Glial alterations in the glutamatergic and GABAergic signaling pathways in a mouse model of Lafora disease, a severe form of progressive myoclonus epilepsy.

Abstract

Lafora disease (LD; OMIM#254780) is a rare form of progressive myoclonus epilepsy characterized by the accumulation of insoluble deposits of aberrant glycogen (polyglucosans), named Lafora bodies (LBs), in the brain but also in peripheral tissues. It is assumed that the accumulation of LBs is related to the appearance of the characteristic pathological features of the disease. In mouse models of LD, we and others have reported an increase in the levels of reactive astrocytes and activated microglia, which triggers the expression of the different pro-inflammatory mediators. Recently, we have demonstrated that the TNF and IL-6 inflammatory signaling pathways are the main mediators of the neuroinflammatory phenotype associated with the disease. In this work, we present evidence that the activation of these pathways produces a dysregulation in the levels of different subunits of the excitatory ionotropic glutamatergic receptors (phopho-GluN2B, phospho-GluA2, GluK2) and also an increase in the levels of the GABA transporter GAT1 in the hippocampus of the Epm2b-/- mice.

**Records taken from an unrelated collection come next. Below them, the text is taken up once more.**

(* ===== verification/TxQueue.v ===== *)
(** * The transaction queue: [core/tx/mod.rs], [storage.rs], [types.rs], [fees.rs]

    The persistent table of transactions, the fee rules, and the queue that
    submits, resubmits and reconciles. What the node answers to one operation
    is a [Node]. The table's rows are listed in the order of their row ids, and
    the [request] column is the object its JSON text stands for. *)

From Stdlib Require Strings.String.
From S2P Require Import Prelude.
From S2P Require Import Bytes.
From S2P Require Import Database.
From S2P Require Import Core.

(** ** Fees *)

Definition u128_max : N := 340282366920938463463374607431768211455. (* 2^128 - 1 *)

(** [u128::saturating_add], [saturating_mul]. *)
Definition saturating_add_u128 (x y : N) : N := N.min (x + y) u128_max.
Definition saturating_mul_u128 (x y : N) : N := N.min (x * y) u128_max.

(** [x.div_ceil(10)]. *)
Definition div_ceil_ten (x : N) : N :=
  x / 10 + (if decide (x mod 10 = 0) then 0 else 1).

(** Raised to at least 10% above [previous]. *)
Definition bump_fee (fresh previous : N) : N :=
  N.max fresh (saturating_add_u128 previous (div_ceil_ten previous)).

Definition bump (fresh : Fees) (previous : option Fees) : Fees :=
  match previous with
  | None => fresh
  | Some previous =>
      {| max_fee_per_gas := bump_fee (max_fee_per_gas fresh) (max_fee_per_gas previous);
         max_priority_fee_per_gas :=
           bump_fee (max_priority_fee_per_gas fresh) (max_priority_fee_per_gas previous) |}
  end.

Definition PRECISION : N := 1000000.

(** With the percentage already scaled to millionths of one. *)
Definition cap_priority_fee (fees : Fees) (scaled_percent : N) : Fees :=
  if decide (PRECISION ≤ scaled_percent) then fees else
  let base_fee := max_fee_per_gas fees - max_priority_fee_per_gas fees in
  let capped := saturating_mul_u128 base_fee scaled_percent / (PRECISION - scaled_percent) in
  let priority := N.min (max_priority_fee_per_gas fees) capped in
  {| max_fee_per_gas := base_fee + priority; max_priority_fee_per_gas := priority |}.

(** [TxEip1559], less the empty access list. *)
Record TxEip1559 := {
  eip_chain_id : N;
  eip_nonce : N;
  eip_gas_limit : N;
  eip_fees : Fees;
  eip_to : Address;
  eip_value : U256;
  eip_input : Bytes;
}.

In addition, we present evidence of the presence of activated forms of the Src and Lyn protein kinases in this area. These effects may increase the excitatory glutamatergic signaling and decrease the inhibitory GABAergic tone, leading to hyper-excitability. More importantly, the enhanced production of these subunits occurs in non-neuronal cells such as activated microglia and reactive astrocytes, pointing out a key role of glia in the pathophysiology of LD.